I first heard about the Keith Haring web site while I was reading a book and listening to Headline News. They previewed the site and I went to it immediately. Upon arriving, I found this quote from Haring: "I like the idea that my art could be on a floppy disk and you could send the floppy disk back and forth or even send the information by telephone..." Says Kaiser, "That quote comes from one
of the last interviews he gave which was with Mac Weekly Magazine.
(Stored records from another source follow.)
(* ===== verification/Hashtab.v ===== *)
(** * Hash tables of object pointers: [main/hashtab.c]

    A table is an array of bucket chains together with a list [tlist] that
    threads all buckets.  Buckets have an identity (the address [calloc] gave
    them) because the same object may be inserted twice; chains and [tlist] are
    lists of buckets, head first, standing for the doubly linked lists.  A
    [NULL] array (after a failed resize) is the empty list, so that reading a
    chain of it is reading out of range: operations return [None] where the C
    code would dereference [NULL].

    The callbacks [compare] and [hash] are section variables; locking is left
    to the caller, and allocation outcomes are arguments. *)

From S2P Require Import Prelude.
From Stdlib Require Import ZArith Znumtheory Lia.
From stdpp Require Import base list numbers option sets gmap.

#[local] Open Scope Z_scope.

Record bucket := mk_bucket { b_addr : Z; b_object : ptr }.

#[export] Instance bucket_eq_dec : EqDecision bucket.
Proof. solve_decision. Defined.

Record ast_hashtab := mk_hashtab {
  array : list (list bucket);
  tlist : list bucket;
  hash_tab_size : Z;
  hash_tab_elements : Z;
  largest_bucket_size : Z;
  resize_count : Z;
  next_addr : Z            (** the allocator: the next fresh bucket address *)
}.

(** ** Resize policies and table sizes *)

(** [ast_hashtab_resize_java]: the quotient of two [int]s is above 0.75 as a
    [double] exactly when it is as a rational. *)
Definition ast_hashtab_resize_java (tab : ast_hashtab) : bool :=
  4 * hash_tab_elements tab >? 3 * hash_tab_size tab.

Definition ast_hashtab_resize_tight (tab : ast_hashtab) : bool :=
  hash_tab_elements tab >? hash_tab_size tab.

Definition ast_hashtab_resize_none (tab : ast_hashtab) : bool := false.

(** The loop of [ast_is_prime] over odd candidates. *)
Fixpoint is_prime_loop (fuel : nat) (num tnum limit : Z) : Z :=
  match fuel with
  | O => 1
  | S fuel =>
      if tnum <? limit then
        if Z.rem num tnum =? 0 then 0
        else is_prime_loop fuel num (tnum + 2) (Z.quot num tnum)
      else 1
  end.

(** [ast_is_prime]: [tnum] grows by 2 and stays below [num] while looping. *)
Definition ast_is_prime (num : Z) : Z :=
  if Z.land num 1 =? 0 then 0
  else is_prime_loop (Z.to_nat num) num 3 num.

(** [while (!ast_is_prime(i)) i++], with a bound on the number of turns. *)
Fixpoint next_prime (fuel : nat) (i : Z) : option Z :=
  if ctrue (ast_is_prime i) then Some i
  else match fuel with O => None | S fuel => next_prime fuel (i + 1) end.

Definition ast_hashtab_newsize_java (fuel : nat) (tab : ast_hashtab) : option Z :=
  next_prime fuel (Z.shiftl (hash_tab_size tab) 1).

Definition ast_hashtab_newsize_tight (fuel : nat) (tab : ast_hashtab) : option Z :=
  let x := Z.shiftl (hash_tab_size tab) 1 in
  next_prime fuel (hash_tab_size tab + x).

Definition ast_hashtab_newsize_none (tab : ast_hashtab) : option Z := Some (hash_tab_size tab).

(** ** String hashes, in [unsigned int] arithmetic *)

Definition hash_step (total c : Z) : Z :=
  let tmp := total in
  let total := u32 (Z.shiftl total 1) in
  let total := u32 (total + tmp) in
  let total := u32 (Z.shiftl total 2) in
  let total := u32 (total + tmp) in
  u32 (total + c).

Definition ast_hashtab_hash_string (str : list Z) : Z := foldl hash_step 0 str.

Definition toupper (c : Z) : Z := if (97 <=? c) && (c <=? 122) then c - 32 else c.

Definition ast_hashtab_hash_string_nocase (str : list Z) : Z :=
  foldl (fun total c => hash_step total (toupper c)) 0 str.

Definition ast_hashtab_hash_string_sax (str : list Z) : Z :=
  foldl (fun total c =>
    Z.lxor total (u32 (u32 (Z.shiftl total 5) + Z.shiftr total 2 + u32 (Z.shiftl total 10) + c)))
    0 str.

Definition ast_hashtab_hash_int (x : Z) : Z := u32 x.

Section operations.

Variable compare : ptr -> ptr -> Z.
Variable hash : ptr -> Z.
Variable resize : ast_hashtab -> bool.
Variable newsize : ast_hashtab -> option Z.

(** [ast_hashtab_create]: the size is made prime. *)
Definition ast_hashtab_create (ok1 ok2 : bool) (fuel : nat) (initial_buckets : Z)
    : option ast_hashtab :=
  if negb ok1 then None else
  match next_prime fuel initial_buckets with
  | None => None
  | Some size =>
      if negb ok2 then None else
      Some (mk_hashtab (replicate (Z.to_nat size) []) [] size 0 0 0 1)
  end.

Definition slot (tab : ast_hashtab) (obj : ptr) : Z := hash obj mod hash_tab_size tab.

Definition chain (tab : ast_hashtab) (h : Z) : option (list bucket) :=
  array tab !! Z.to_nat h.

(** The first bucket of a chain that the comparison accepts. *)
Fixpoint find_bucket (test : ptr -> bool) (c : list bucket) : option bucket :=
  match c with
  | [] => None
  | b :: c => if test (b_object b) then Some b else find_bucket test c
  end.

Definition ast_hashtab_lookup_internal (tab : ast_hashtab) (obj : ptr) (h : Z) : option ptr :=
  match chain tab h with
  | None => None
  | Some c =>
      Some (match find_bucket (fun o => compare obj o =? 0) c with
            | Some b => b_object b | None => NULL end)
  end.

Definition ast_hashtab_lookup (tab : ast_hashtab) (obj : ptr) : option ptr :=
  if obj =? NULL then Some NULL else ast_hashtab_lookup_internal tab obj (slot tab obj).

Definition ast_hashtab_lookup_with_hash (tab : ast_hashtab) (obj : ptr) (hashval : Z) : option ptr :=
  if obj =? NULL then Some NULL
  else ast_hashtab_lookup_internal tab obj (hashval mod hash_tab_size tab).

(** [ast_hashtab_lookup_bucket]: the object found, and the bucket number. *)
Definition ast_hashtab_lookup_bucket (tab : ast_hashtab) (obj : ptr) (bucket0 : Z)
    : option (ptr * Z) :=
  if obj =? NULL then Some (NULL, bucket0)
  else match ast_hashtab_lookup_internal tab obj (slot tab obj) with
       | Some r => Some (r, slot tab obj)
       | None => None
       end.

(** The loop of [ast_hashtab_resize] that moves the buckets of [tlist]. *)
Definition rehash_one (size : Z) (arr : list (list bucket)) (b : bucket) : list (list bucket) :=
  alter (cons b) (Z.to_nat (hash (b_object b) mod size)) arr.

Definition rehash (size : Z) (bs : list bucket) : list (list bucket) :=
  foldl (rehash_one size) (replicate (Z.to_nat size) []) bs.

Definition largest (arr : list (list bucket)) : Z :=
  foldl (fun m c => if Z.of_nat (length c) >? m then Z.of_nat (length c) else m) 0 arr.

Definition ast_hashtab_resize (ok : bool) (tab : ast_hashtab) : option ast_hashtab :=
  match newsize tab with
  | None => None
  | Some n =>
      if negb ok
      then Some (mk_hashtab [] (tlist tab) (hash_tab_size tab) (hash_tab_elements tab)
                            (largest_bucket_size tab) (resize_count tab) (next_addr tab))
      else let arr := rehash n (tlist tab) in
           Some (mk_hashtab arr (tlist tab) n (hash_tab_elements tab) (largest arr)
                            (resize_count tab + 1) (next_addr tab))
  end.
It was an unusual place for him to be talking, but it showed how he was
always looking towards the new media and he died before he could do anything
but a few small animations."
On the site one can find an exhibit of Haring's work, a bio, connections to his New York store "The Pop Shop", and message forums. Since the site first began visitors have been able to post messages ranging from their first Haring experience to general feedback about the site. Paul Kaiser tells of plans to archive messages which he has observed to be both "very personal and quite perceptive". They have also created a downloadable software program that, once executed, takes the viewer through a Haring sculpture garden in 3-D. There seemed to be two things that were important to Keith Haring: giving art to the masses and bringing art to children. With the web site his purposes continue. Both learning program for children and more shows and exhibits will be brought to the site in the future. It's a place that Kaiser promises will eventually be more interactive and more lively. "The web site exists because the Haring Foundation realized that this is where Keith Haring wanted to be." Visit the Keith
Haring web site.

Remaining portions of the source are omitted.